** Exercise description **
Can you quote, word for word, every line from the first line of the records below through the line containing "consumer), waits for", and nothing else?
******
(* ===== verification/Lifecycle.v ===== *)
(** * Goroutines, readiness and shutdown (main.go, worker/*.go Run)

    The process as a state machine.  Main starts its goroutines one after
    another (UDP workers, the TCP lane, the push lanes, the manifest
    consumer), waits for a signal or a restart request, marks the recorder as
    draining, closes [done], and waits for every goroutine.  Each lane
    accepts connections and serves each in a goroutine of its own; watcher
    goroutines close sockets when [done] is closed.  What the goroutines do
    with the data they read is modelled elsewhere; here only what starts,
    blocks and stops them matters.

    [act] is one atomic step; [program] tells the steps the process takes by
    itself from those of its environment (signals, peers, kernel failures). *)

From S2P Require Import Prelude Common Recorder.

(** ** Goroutines *)

(** A UDP worker: starting, with its ingress socket open, with its egress
    sockets open and reported ready (dialing its tees and setting up its
    buffers), in its receive loop, running its deferred calls (closing the
    tees and flushing its tail, then reported done), or returned, with an
    error or not; and whether its ingress and its egress sockets are open. *)
Inductive WPC := WStart | WOpen | WReady | WLoop | WDrain | WClose | WDone (err : bool).
Record WorkerG := mkWorkerG { wg_pc : WPC; wg_conn : bool; wg_egress : bool }.

(** A connection: being served, flushing its tail, or finished. *)
Inductive CPC := CServe | CFlush | CDone.
Record ConnG := mkConnG { cg_pc : CPC; cg_open : bool }.

(** A listener lane: starting, listening, accepting, waiting for its
    connections, or returned; whether it is the TCP lane (which reports its
    readiness), whether its listener and its egress sockets are open, how
    many connections the kernel holds for it, and those it accepted. *)
Inductive LPC := LStart | LListen | LAccept | LWait | LDone (err : bool).
Record LaneG := mkLaneG {
  lg_tcp : bool; lg_pc : LPC; lg_ln : bool; lg_egress : bool; lg_backlog : nat; lg_conns : list ConnG }.

(** A goroutine of the manifest consumer and the context adapted from
    [done]. *)
Record MfG := mkMfG { mf_cancelled : bool; mf_done : bool }.

#[export] Instance eta_WorkerG : EtaExpand WorkerG := {| eta_of := λ x,
  mkWorkerG (wg_pc x) (wg_conn x) (wg_egress x) |}.
#[export] Instance eta_ConnG : EtaExpand ConnG := {| eta_of := λ x, mkConnG (cg_pc x) (cg_open x) |}.
#[export] Instance eta_LaneG : EtaExpand LaneG := {| eta_of := λ x,
  mkLaneG (lg_tcp x) (lg_pc x) (lg_ln x) (lg_egress x) (lg_backlog x) (lg_conns x) |}.
#[export] Instance eta_MfG : EtaExpand MfG := {| eta_of := λ x, mkMfG (mf_cancelled x) (mf_done x) |}.

(** What main starts, in the order of its source. *)
Inductive StartOp := SpawnWorker | RequireTCP | SpawnLane (tcp : bool) | SpawnManifest.

#[export] Instance StartOp_eq_dec : EqDecision StartOp.
Proof. solve_decision. Defined.

Record Plan := mkPlan { pl_workers : nat; pl_tcp : bool; pl_push : nat; pl_manifest : bool }.

Definition startup (p : Plan) : list StartOp :=
  replicate (pl_workers p) SpawnWorker ++
  (if pl_tcp p then [RequireTCP; SpawnLane true] else []) ++
  replicate (pl_push p) (SpawnLane false) ++
  (if pl_manifest p then [SpawnManifest; SpawnManifest] else []).

(** Main: starting goroutines, in the select, past it, draining, after
    [close(done)], waiting for the goroutines, returned. *)
Inductive MainPC := MStart (todo : list StartOp) | MSelect | MStop | MDrain | MClosed | MWait | MExit.

Record Proc := mkProc {
  p_rec : Recorder; p_main : MainPC; p_done : bool; p_sig : bool; p_restart : bool;
  p_workers : list WorkerG; p_lanes : list LaneG; p_mfs : list MfG }.

#[export] Instance eta_Proc : EtaExpand Proc := {| eta_of := λ x,
  mkProc (p_rec x) (p_main x) (p_done x) (p_sig x) (p_restart x) (p_workers x) (p_lanes x) (p_mfs x) |}.

Definition init (p : Plan) (now : Z) : Proc :=
  mkProc (NewRecorder (Z.of_nat (pl_workers p)) now) (MStart (startup p)) false false false [] [] [].

(** ** Steps *)

Inductive Act :=
(* main *)
| AMain | ASelectSig | ASelectRestart
(* a worker: socket opened or not, targets opened or not, loop entered and
   left, tail flushed, sockets closed, watcher *)
| AWorkerSocket (i : nat) (ok : bool) | AWorkerTargets (i : nat) (ok : bool) | AWorkerSetup (i : nat)
| AWorkerExit (i : nat) | AWorkerDrain (i : nat) | AWorkerClose (i : nat) | AWorkerWatch (i : nat)
(* a lane *)
| ALaneListen (i : nat) (ok : bool) | ALaneTargets (i : nat) (ok : bool) | ALaneAccept (i : nat) | ALaneStop (i : nat)
| ALaneClose (i : nat) | ALaneWatch (i : nat)
(* connection j of lane i *)
| AConnEnd (i j : nat) | AConnFlush (i j : nat) | AConnWatch (i j : nat)
(* the manifest consumer *)
| AMfCancel (i : nat) | AMfExit (i : nat)
(* the environment *)
| ESignal | ERestart (i : nat) | EConnect (i : nat) | EPeerClose (i j : nat)
| EWorkerBreak (i : nat) | ELaneBreak (i : nat) | EMfFail (i : nat).

Definition program (a : Act) : bool :=
  match a with
  | ESignal | ERestart _ | EConnect _ | EPeerClose _ _ | EWorkerBreak _ | ELaneBreak _ | EMfFail _ => false
  | _ => true
  end.

Definition spawn (op : StartOp) (s : Proc) : Proc :=
  match op with
  | SpawnWorker => s <| p_workers ::= λ l, l ++ [mkWorkerG WStart false false] |>
  | RequireTCP => s <| p_rec ::= RequireTCPIngress |>
  | SpawnLane tcp => s <| p_lanes ::= λ l, l ++ [mkLaneG tcp LStart false false 0 []] |>
  | SpawnManifest => s <| p_mfs ::= λ l, l ++ [mkMfG false false] |>
  end.

Definition worker_done (w : WorkerG) : bool := match wg_pc w with WDone _ => true | _ => false end.
Definition conn_done (c : ConnG) : bool := match cg_pc c with CDone => true | _ => false end.
Definition lane_done (l : LaneG) : bool := match lg_pc l with LDone _ => true | _ => false end.

(** [wg.Wait] returns: every goroutine main waits for has returned. *)
Definition all_returned (s : Proc) : bool :=
  forallb worker_done (p_workers s) && forallb lane_done (p_lanes s) && forallb mf_done (p_mfs s).

(** Main's own steps.  [MDrain] is entered once the recorder is draining; the
    drain sleep is the time spent there. *)
Definition main_step (s : Proc) : option Proc :=
  match p_main s with
  | MStart (op :: todo) => Some (spawn op (s <| p_main := MStart todo |>))
  | MStart [] => Some (s <| p_main := MSelect |>)
  | MSelect => None
  | MStop => Some (s <| p_rec ::= SetDraining |> <| p_main := MDrain |>)
  | MDrain => Some (s <| p_done := true |> <| p_main := MClosed |>)
  | MClosed => Some (s <| p_main := MWait |>)
  | MWait => if all_returned s then Some (s <| p_main := MExit |>) else None
  | MExit => None
  end.

(** A signal that arrives before [signal.Notify] ends the process outright;
    those modelled arrive once main is past its startup. *)
Definition starting (s : Proc) : bool := match p_main s with MStart _ => true | _ => false end.
Definition in_select (s : Proc) : bool := match p_main s with MSelect => true | _ => false end.

(** A step of worker [i], with its effect on the recorder. *)
Definition on_worker (i : nat) (f : WorkerG → option (WorkerG * (Recorder → Recorder))) (s : Proc) : option Proc :=
  w ← p_workers s !! i;
  '(w', g) ← f w;
  Some (s <| p_workers := <[i := w']> (p_workers s) |> <| p_rec ::= g |>).

Definition on_lane (i : nat) (f : LaneG → option (LaneG * (Recorder → Recorder))) (s : Proc) : option Proc :=
  l ← p_lanes s !! i;
  '(l', g) ← f l;
  Some (s <| p_lanes := <[i := l']> (p_lanes s) |> <| p_rec ::= g |>).

Definition on_conn (i j : nat) (f : ConnG → option ConnG) (s : Proc) : option Proc :=
  on_lane i (λ l, c ← lg_conns l !! j; c' ← f c;
    Some (l <| lg_conns := <[j := c']> (lg_conns l) |>, id)) s.

Definition on_mf (i : nat) (f : MfG → option MfG) (s : Proc) : option Proc :=
  m ← p_mfs s !! i; m' ← f m; Some (s <| p_mfs := <[i := m']> (p_mfs s) |>).

Definition guard {A} (b : bool) (x : A) : option A := if b then Some x else None.

(** [Worker.Run]. *)
Definition worker_socket_step (ok : bool) (w : WorkerG) : option (WorkerG * (Recorder → Recorder)) :=
  match wg_pc w with
  | WStart => Some (if ok then mkWorkerG WOpen true false else mkWorkerG (WDone true) false false, id)
  | _ => None
  end.

Definition worker_targets_step (ok : bool) (w : WorkerG) : option (WorkerG * (Recorder → Recorder)) :=
  match wg_pc w with
  | WOpen => Some (if ok then (w <| wg_pc := WReady |> <| wg_egress := true |>, WorkerReady)
                   else (mkWorkerG (WDone true) false false, id))
  | _ => None
  end.

(** The tee and the mirror are dialed and the receive buffers made; neither
    can fail the worker. *)
Definition worker_setup_step (w : WorkerG) : option (WorkerG * (Recorder → Recorder)) :=
  match wg_pc w with WReady => Some (w <| wg_pc := WLoop |>, id) | _ => None end.

(** [ReadBatch] fails because the ingress socket is closed. *)
Definition worker_exit_step (closed : WorkerG → bool) (w : WorkerG) : option (WorkerG * (Recorder → Recorder)) :=
  match wg_pc w with
  | WLoop => guard (closed w) (w <| wg_pc := WDrain |>, id)
  | _ => None
  end.

(** The deferred calls, last first: the tees closed and the tail flushed,
    [WorkerDone], then [CloseTargets] and the ingress socket. *)
Definition worker_drain_step (w : WorkerG) : option (WorkerG * (Recorder → Recorder)) :=
  match wg_pc w with WDrain => Some (w <| wg_pc := WClose |>, WorkerDone) | _ => None end.

Definition worker_close_step (w : WorkerG) : option (WorkerG * (Recorder → Recorder)) :=
  match wg_pc w with WClose => Some (mkWorkerG (WDone false) false false, id) | _ => None end.

(** [TCPIngress.Run] and [ObjectIngress.Run]. *)
Definition lane_listen_step (ok : bool) (l : LaneG) : option (LaneG * (Recorder → Recorder)) :=
  match lg_pc l with
  | LStart => Some (if ok then (l <| lg_pc := LListen |> <| lg_ln := true |>,
                                if lg_tcp l then TCPIngressReady else id)
                    else (l <| lg_pc := LDone true |>, id))
  | _ => None
  end.

Definition lane_targets_step (ok : bool) (l : LaneG) : option (LaneG * (Recorder → Recorder)) :=
  match lg_pc l with
  | LListen => Some (if ok then l <| lg_pc := LAccept |> <| lg_egress := true |> else l <| lg_pc := LDone true |>, id)
  | _ => None
  end.

Definition lane_accept_step (l : LaneG) : option (LaneG * (Recorder → Recorder)) :=
  match lg_pc l, lg_backlog l with
  | LAccept, S n => guard (lg_ln l) (l <| lg_backlog := n |> <| lg_conns ::= λ cs, cs ++ [mkConnG CServe true] |>,
                                     if lg_tcp l then TCPConnectionAccepted else id)
  | _, _ => None
  end.

(** [Accept] fails because the listener is closed. *)
Definition lane_stop_step (closed : LaneG → bool) (l : LaneG) : option (LaneG * (Recorder → Recorder)) :=
  match lg_pc l with
  | LAccept => guard (closed l) (l <| lg_pc := LWait |>, id)
  | _ => None
  end.

(** [connWG.Wait], then the deferred closes of the tee and egress sockets. *)
Definition lane_close_step (l : LaneG) : option (LaneG * (Recorder → Recorder)) :=
  match lg_pc l with
  | LWait => guard (forallb conn_done (lg_conns l)) (l <| lg_pc := LDone false |> <| lg_egress := false |>, id)
  | _ => None
  end.

Definition listening (l : LaneG) : bool := match lg_pc l with LStart => false | _ => lg_ln l end.

Definition act (a : Act) (s : Proc) : option Proc :=
  match a with
  | AMain => main_step s
  | ASelectSig => guard (in_select s && p_sig s) (s <| p_main := MStop |> <| p_sig := false |>)
  | ASelectRestart => guard (in_select s && p_restart s) (s <| p_main := MStop |> <| p_restart := false |>)
  | AWorkerSocket i ok => on_worker i (worker_socket_step ok) s
  | AWorkerTargets i ok => on_worker i (worker_targets_step ok) s
  | AWorkerSetup i => on_worker i worker_setup_step s
  | AWorkerExit i => on_worker i (worker_exit_step (λ w, negb (wg_conn w))) s
  | AWorkerDrain i => on_worker i worker_drain_step s
  | AWorkerClose i => on_worker i worker_close_step s
  | AWorkerWatch i => on_worker i (λ w, guard (p_done s && wg_conn w) (w <| wg_conn := false |>, id)) s
  | ALaneListen i ok => on_lane i (lane_listen_step ok) s
  | ALaneTargets i ok => on_lane i (lane_targets_step ok) s
  | ALaneAccept i => on_lane i lane_accept_step s
  | ALaneStop i => on_lane i (lane_stop_step (λ l, negb (lg_ln l))) s
  | ALaneClose i => on_lane i lane_close_step s
  | ALaneWatch i => on_lane i (λ l, guard (p_done s && listening l) (l <| lg_ln := false |> <| lg_backlog := 0%nat |>, id)) s
  | AConnEnd i j => on_conn i j (λ c, match cg_pc c with CServe => guard (negb (cg_open c)) (mkConnG CFlush false) | _ => None end) s
  | AConnFlush i j => on_conn i j (λ c, match cg_pc c with CFlush => Some (c <| cg_pc := CDone |>) | _ => None end) s
  | AConnWatch i j => on_conn i j (λ c, guard (p_done s && cg_open c) (c <| cg_open := false |>)) s
  | AMfCancel i => on_mf i (λ m, guard (p_done s && negb (mf_cancelled m)) (m <| mf_cancelled := true |>)) s
  | AMfExit i => on_mf i (λ m, guard (mf_cancelled m && negb (mf_done m)) (m <| mf_done := true |>)) s
  | ESignal => guard (negb (starting s)) (s <| p_sig := true |>)
  | ERestart i => m ← p_mfs s !! i; guard (negb (mf_done m)) (s <| p_restart := true |>)
  | EConnect i => on_lane i (λ l, guard (listening l) (l <| lg_backlog ::= S |>, id)) s
  | EPeerClose i j => on_conn i j (λ c, match cg_pc c with CServe => Some (mkConnG CFlush false) | _ => None end) s
  | EWorkerBreak i => on_worker i (worker_exit_step (λ _, true)) s
  | ELaneBreak i => on_lane i (lane_stop_step (λ _, true)) s
  | EMfFail i => on_mf i (λ m, guard (negb (mf_done m)) (m <| mf_done := true |>)) s
  end.

(** ** Executions *)

Definition run (acts : list Act) (s : Proc) : option Proc :=
  foldl (λ o a, o ≫= act a) (Some s) acts.

Inductive reachable (p : Plan) (now : Z) : Proc → Prop :=
| reach_init : reachable p now (init p now)
| reach_step a s s' : reachable p now s → act a s = Some s' → reachable p now s'.

(** A run of the program's own steps, of the given length. *)
Inductive program_run : nat → Proc → Proc → Prop :=
| run_nil s : program_run 0 s s
| run_cons a n s1 s2 s3 : program a = true → act a s1 = Some s2 → program_run n s2 s3 → program_run (S n) s1 s3.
******
** Written response **
(* ===== verification/Lifecycle.v ===== *)
(** * Goroutines, readiness and shutdown (main.go, worker/*.go Run)

    The process as a state machine.  Main starts its goroutines one after
    another (UDP workers, the TCP lane, the push lanes, the manifest
    consumer), waits for a signal or a restart request, marks the recorder as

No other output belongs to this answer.